I now ran out of covered calls, so February will need to look at the puts for profit.
Going forward, I will adapt my strategy as follows
- go easy when writing puts. It is better to write one each week, rather than being impatient and sell 3 puts on a day. The reason: in case of a sudden drop, I keep room in my personal allowed value-at-risk to write additional options. Remember, the put needs the stock to go up or not drop a lot.
- Put on covered calls as soon as possible. This way, I have in my portfolio options that benefit from a steep drop as well. It is a nice diversification from the puts. I just need to keep in mind that I need to be ok with the strike price. especially for RDS.A stock, this seems to be emotionally difficult.
By applying these 2 additional rules, I think I might be able to reach my 2016 goal of 1000 EUR out of my play money. For this year, it is composed out of the dividend, option premium and capital gains. Going further, It would be option premium only. Let’s wait and see.

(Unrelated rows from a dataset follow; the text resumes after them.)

Lemma flat_compute_h (S : tensor3 spec_float) (a : spec_float) :
  has_shape3 N M C S → flat_tensor S a → f32_finite a →
  flat_tensor (compute_h (NM:=f32_numerics) S M) (S754_zero false).
Proof.
  intros HS Hflat Ha i j c y Hy.
  pose proof (get3_bounds _ N M C i j c y
                (has_shape3_compute_h (NM:=f32_numerics) S N M C HS) Hy) as (Hi & Hj & Hc).
  destruct (get3_is_Some S N M C i j c HS Hi Hj Hc) as [x Hx].
  destruct (get3_is_Some S N M C i (next_index M j) c HS Hi) as [x' Hx'];
    [unfold next_index; case_decide; lia|done|].
  rewrite (get3_compute_h (NM:=f32_numerics) S N M C i j c x x' HS Hx Hx') in Hy.
  injection Hy as <-. rewrite (Hflat _ _ _ _ Hx), (Hflat _ _ _ _ Hx').
  change (F32.add (S754_zero false) (F32.sub a a) = S754_zero false).
  by rewrite f32_sub_diag.
Qed.

Lemma flat_compute_v (S : tensor3 spec_float) (a : spec_float) :
  has_shape3 N M C S → flat_tensor S a → f32_finite a →
  flat_tensor (compute_v (NM:=f32_numerics) S N) (S754_zero false).
Proof.
  intros HS Hflat Ha i j c y Hy.
  pose proof (get3_bounds _ N M C i j c y
                (has_shape3_compute_v (NM:=f32_numerics) S N M C HS) Hy) as (Hi & Hj & Hc).
  destruct (get3_is_Some S N M C i j c HS Hi Hj Hc) as [x Hx].
  destruct (get3_is_Some S N M C (next_index N i) j c HS) as [x' Hx'];
    [unfold next_index; case_decide; lia|done..|].
  rewrite (get3_compute_v (NM:=f32_numerics) S N M C i j c x x' HS Hx Hx') in Hy.
  injection Hy as <-. rewrite (Hflat _ _ _ _ Hx), (Hflat _ _ _ _ Hx').
  change (F32.add (S754_zero false) (F32.sub a a) = S754_zero false).
  by rewrite f32_sub_diag.
Qed.

Lemma flat_pixel (x : tensor3 spec_float) (a : spec_float) i j p :
  flat_tensor x a → get2 x i j = Some p → Forall (λ y, y = a) p.
Proof.
  intros Hflat (r & Hr & Hp)%get2_Some. apply Forall_lookup.
  intros c y Hy. apply (Hflat i j c). apply get3_Some. eauto.
Qed.

Lemma flat_compute_numer2 (S h v : tensor3 spec_float) :
  has_shape3 N M C S → has_shape3 N M C h → has_shape3 N M C v →
  flat_tensor h (S754_zero false) → flat_tensor v (S754_zero false) →
  flat_tensor (compute_numer2 (NM:=f32_numerics) S h v N M) (S754_zero false).
Proof.
  intros HS Hh Hv Fh Fv i j c y Hy.
  destruct (numer2_adjoint (NM:=f32_numerics) S h v N M C HS Hh Hv) as [Hshape Hadj].
  pose proof (get3_bounds _ N M C i j c y Hshape Hy) as (Hi & Hj & Hc).
  assert (prev_index M j < M) as Hpj by (unfold prev_index; case_decide; lia).
  assert (prev_index N i < N) as Hpi by (unfold prev_index; case_decide; lia).
  destruct (get3_is_Some h N M C i j c Hh Hi Hj Hc) as [hc Hhc].
  destruct (get3_is_Some h N M C i (prev_index M j) c Hh Hi Hpj Hc) as [hp Hhp].
  destruct (get3_is_Some v N M C i j c Hv Hi Hj Hc) as [vc Hvc].
  destruct (get3_is_Some v N M C (prev_index N i) j c Hv Hpi Hj Hc) as [vp Hvp].
  rewrite (Hadj i j c hc hp vc vp Hhc Hhp Hvc Hvp) in Hy. injection Hy as <-.
  rewrite (Fh _ _ _ _ Hhc), (Fh _ _ _ _ Hhp), (Fv _ _ _ _ Hvc), (Fv _ _ _ _ Hvp).
  unfold adjoint_term. by repeat case_decide.
Qed.

Lemma flat_pass (st : loop_state (NM:=f32_numerics)) (a : spec_float) :
  has_shape3 N M C (st_S st) → 1 ≤ N → 1 ≤ M →
  flat_tensor (st_S st) a → f32_finite a →
  Py.is_zero (st_beta st) = false →
  SFltb (S754_zero false) (F32.of_py (Py.div _lambda (st_beta st))) = true →
  ∃ st', loop_body N M C _lambda beta_max denom2 st = Ok st' ∧
         zero_gradient_pass N M C st st'.
Proof.
  intros HS HN HM Hflat Ha Hbeta Hthr.
  pose proof (flat_compute_h _ a HS Hflat Ha) as Fh.
  pose proof (flat_compute_v _ a HS Hflat Ha) as Fv.
  pose proof (has_shape3_compute_h (NM:=f32_numerics) _ _ _ _ HS) as Hh.
  pose proof (has_shape3_compute_v (NM:=f32_numerics) _ _ _ _ HS) as Hv.
  assert (some_pixel_below
            (compute_t (compute_h (st_S st) M) (compute_v (st_S st) N))
            (Py.div _lambda (st_beta st))) as Hsome.
  { exists 0, 0, (S754_zero false). split; [|exact Hthr].
    pose proof Hh as [HhN Hhr]%has_shape3_lookup.
    pose proof Hv as [HvN Hvr]%has_shape3_lookup.
    destruct (lookup_lt_is_Some_2 (compute_h (st_S st) M) 0) as [hr Hhr0]; [lia|].
    destruct (lookup_lt_is_Some_2 (compute_v (st_S st) N) 0) as [vr Hvr0]; [lia|].
    pose proof (Hhr _ _ Hhr0) as [HhM _]. pose proof (Hvr _ _ Hvr0) as [HvM _].
    destruct (lookup_lt_is_Some_2 hr 0) as [hp Hhp]; [lia|].
    destruct (lookup_lt_is_Some_2 vr 0) as [vp Hvp]; [lia|].
    assert (get2 (compute_h (st_S st) M) 0 0 = Some hp) as Gh
      by (apply get2_Some; eauto).
    assert (get2 (compute_v (st_S st) N) 0 0 = Some vp) as Gv
      by (apply get2_Some; eauto).
    rewrite (get2_compute_t (NM:=f32_numerics) _ _ 0 0 hp vp Gh Gv). f_equal.
    apply f32_energy_zero;
      [exact (flat_pixel _ _ 0 0 hp Fh Gh)|exact (flat_pixel _ _ 0 0 vp Fv Gv)]. }
  destruct (loop_body_outcome (NM:=f32_numerics) N M C _lambda beta_max denom2 st HS)
    as [Hret _].
  destruct Hret as [_ [st' Hbody]]; [done|].
  exists st'. split; [done|].
  destruct (loop_body_shapes (NM:=f32_numerics) N M C _lambda beta_max denom2 st st' HS Hbody)
    as (HS' & bv & Hbv & Hshapes).
  split; [done|]. exists bv. split; [done|]. split; [done|].
  revert Hbody Hbv Hshapes. unfold loop_body, py_truediv, mbind, outcome_bind.
  rewrite Hbeta.
  destruct (compute_t_masked _ _ _) as [t_masked| |]; [|done..].
  intros [= <-]. simpl. intros [= <-]. simpl.
  intros (_ & _ & _ & Hh' & Hv' & _).
  split; [by apply (flat_mask_assign_zero (NM:=f32_numerics))|].
  split; [by apply (flat_mask_assign_zero (NM:=f32_numerics))|].
  apply flat_compute_numer2; try done;
    by apply (flat_mask_assign_zero (NM:=f32_numerics)).
Qed.
End Flat.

In the mean time, the markets recovered in an incredible way, and are sliding back down. On of my play stocks got back into covered call writing territory, so I did what I needed to do: write a call. I also bought one more tracker and wrote a covered call on it.
As a result, my option portfolio is now again getting in balance with my target allocation: some covered calls and some puts.

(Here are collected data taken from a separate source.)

Lemma deduplication_idempotent_visits :
  heap (world_with visits) !! 0%nat = Some visits ∧
  NoDup (rows visits) ∧
  step_deduplicate visits = visits ∧
  ∃ df' w' rest,
    transform etl 0 (world_with visits) = (Ok df', w') ∧
    log w' = log (world_with visits)
             ++ (INFO, MsgTransforming) :: (INFO, MsgRemovedDuplicates 0) :: rest.
Proof.
  split; [reflexivity |]. split; [compute_done |].
  destruct (deduplication_idempotent etl 0 (world_with visits) visits)
    as (Hid & _ & Hlog); [reflexivity | compute_done |].
  by split.
Defined.

Lemma transform_preserves_columns_sample :
  heap (world_with sample) !! 0%nat = Some sample ∧
  ∃ df' w' out,
    transform etl 0 (world_with sample) = (Ok df', w') ∧
    heap w' !! df' = Some out ∧
    columns out = ["age"; "sex"; "cp"; "chol"].
Proof.
  split; [reflexivity |].
  destruct (transform_preserves_columns etl 0 (world_with sample) sample)
    as (df' & w' & out & Hrun & Hout & Hcols & _); [reflexivity |].
  by exists df', w', out.
Defined.

(** ** Instances of the further properties *)

Lemma transform_never_adds_rows_witness :
  heap (world_with sample) !! 0%nat = Some sample ∧
  ∃ df' w' out,
    transform etl 0 (world_with sample) = (Ok df', w') ∧
    heap w' !! df' = Some out ∧
    (length (rows out) ≤ length (rows sample))%nat.
Proof.
  split; [reflexivity |].
  destruct (transform_never_adds_rows etl 0 (world_with sample) sample)
    as (df' & w' & out & n & rest & Hrun & Hout & H1 & H2 & H3 & _);
    [reflexivity |].
  exists df', w', out. split; [done |]. split; [done |]. lia.
Defined.

Lemma numeric_loop_idempotent_witness :
  heap (world_with sample) !! 0%nat = Some sample ∧
  wf_table sample ∧
  ∃ w1 w2,
    (cols ← df_columns 0; for_each cols (numeric_body 0)) (world_with sample)
    = (Ok (), w1) ∧
    heap w1 !! 0%nat = Some (step_numeric_coercion sample) ∧
    (cols ← df_columns 0; for_each cols (numeric_body 0)) w1 = (Ok (), w2) ∧
    heap w2 = heap w1.
Proof.
  split; [reflexivity |]. split; [unfold wf_table; compute_done |].
  apply (numeric_loop_idempotent 0 (world_with sample) sample);
    [reflexivity | unfold wf_table; compute_done].
Defined.

Lemma transform_fixes_clean_numeric_table_witness :
  heap (world_with clean_numeric) !! 0%nat = Some clean_numeric ∧
  Forall (Forall (λ x : Cell Z, ∃ n, x = CNum n)) (rows clean_numeric) ∧
  NoDup (rows clean_numeric) ∧
  Forall (λ c, is_date_column c = false) (columns clean_numeric) ∧
  ∃ df' w',
    transform etl 0 (world_with clean_numeric) = (Ok df', w') ∧
    heap w' !! df' = Some clean_numeric ∧
    log w' = [(INFO, MsgTransforming); (INFO, MsgRemovedDuplicates 0);
              (INFO, MsgRemaining 2)].
Proof.
  assert (Hnum : Forall (Forall (λ x : Cell Z, ∃ n, x = CNum n))
                   (rows clean_numeric)).
  { repeat constructor; by eexists. }
  assert (Hnd : NoDup (rows clean_numeric)) by compute_done.
  assert (Hdate : Forall (λ c, is_date_column c = false)
                    (columns clean_numeric)).
  { repeat constructor. }
  split; [reflexivity |]. split; [exact Hnum |]. split; [exact Hnd |].
  split; [exact Hdate |].
  apply (transform_fixes_clean_numeric_table etl 0 (world_with clean_numeric)
           clean_numeric eq_refl Hnum Hnd Hdate).
Defined.

Lemma numeric_or_sentinel_column_comes_out_numeric_witness :
  heap (world_with unit_test_sample) !! 0%nat = Some unit_test_sample ∧
  wf_table unit_test_sample ∧
  table_getitem unit_test_sample "age"
  = Some [CStr "29"; CStr "45"; CStr "?"; CStr "60"] ∧
  is_date_column "age" = false ∧
  ∃ df' w' out v,
    transform etl 0 (world_with unit_test_sample) = (Ok df', w') ∧
    heap w' !! df' = Some out ∧
    table_getitem out "age" = Some v ∧
    Forall (λ y, ∃ n, y = CNum n) v.
Proof.
  split; [reflexivity |]. split; [unfold wf_table; compute_done |].
  split; [reflexivity |]. split; [reflexivity |].
  destruct (numeric_or_sentinel_column_comes_out_numeric etl 0
              (world_with unit_test_sample) unit_test_sample "age"
              [CStr "29"; CStr "45"; CStr "?"; CStr "60"])
    as (df' & w' & out & v & Hrun & Hout & Hv & Hnum & _);
    [reflexivity | unfold wf_table; compute_done | reflexivity | reflexivity
    | |].
  - repeat (constructor;
              [first [ by (right; left)
                     | right; right; eexists; reflexivity ] |]).
    constructor.
  - by exists df', w', out, v.
Defined.

Lemma date_loop_logs_one_record_per_date_column_witness :
  heap (world_with visits) !! 0%nat = Some visits ∧
  wf_table visits ∧
  "visit_date" ∈ columns visits ∧
  (INFO, MsgDateStandardized "visit_date") ∈ transform_log visits.
Proof.
  split; [reflexivity |]. split; [unfold wf_table; compute_done |].
  split; [compute_done |].
  destruct (date_loop_logs_one_record_per_date_column etl 0
              (world_with visits) visits "visit_date")
    as (df' & w' & s & _ & _ & Hs & Hok & _);
    [reflexivity | unfold wf_table; compute_done | compute_done |].
  apply Hok. split; [reflexivity |]. by eexists.
Defined.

Lets see what happens going forward. It is for sure an interesting time to learn about options.
5 thoughts on “The put needs a call”
I dont sell puts, to Shares I dont want to own in a Downtrend like it is at the moment.
I try to sell calls on stocks in a downtrend from the overall market. In the market situation what we have right now, I only sell cash secured Puts to Stocks I want to own 🙂
Thank you for your good content every post. I like your Blog!
thx for dropping by and for the comments.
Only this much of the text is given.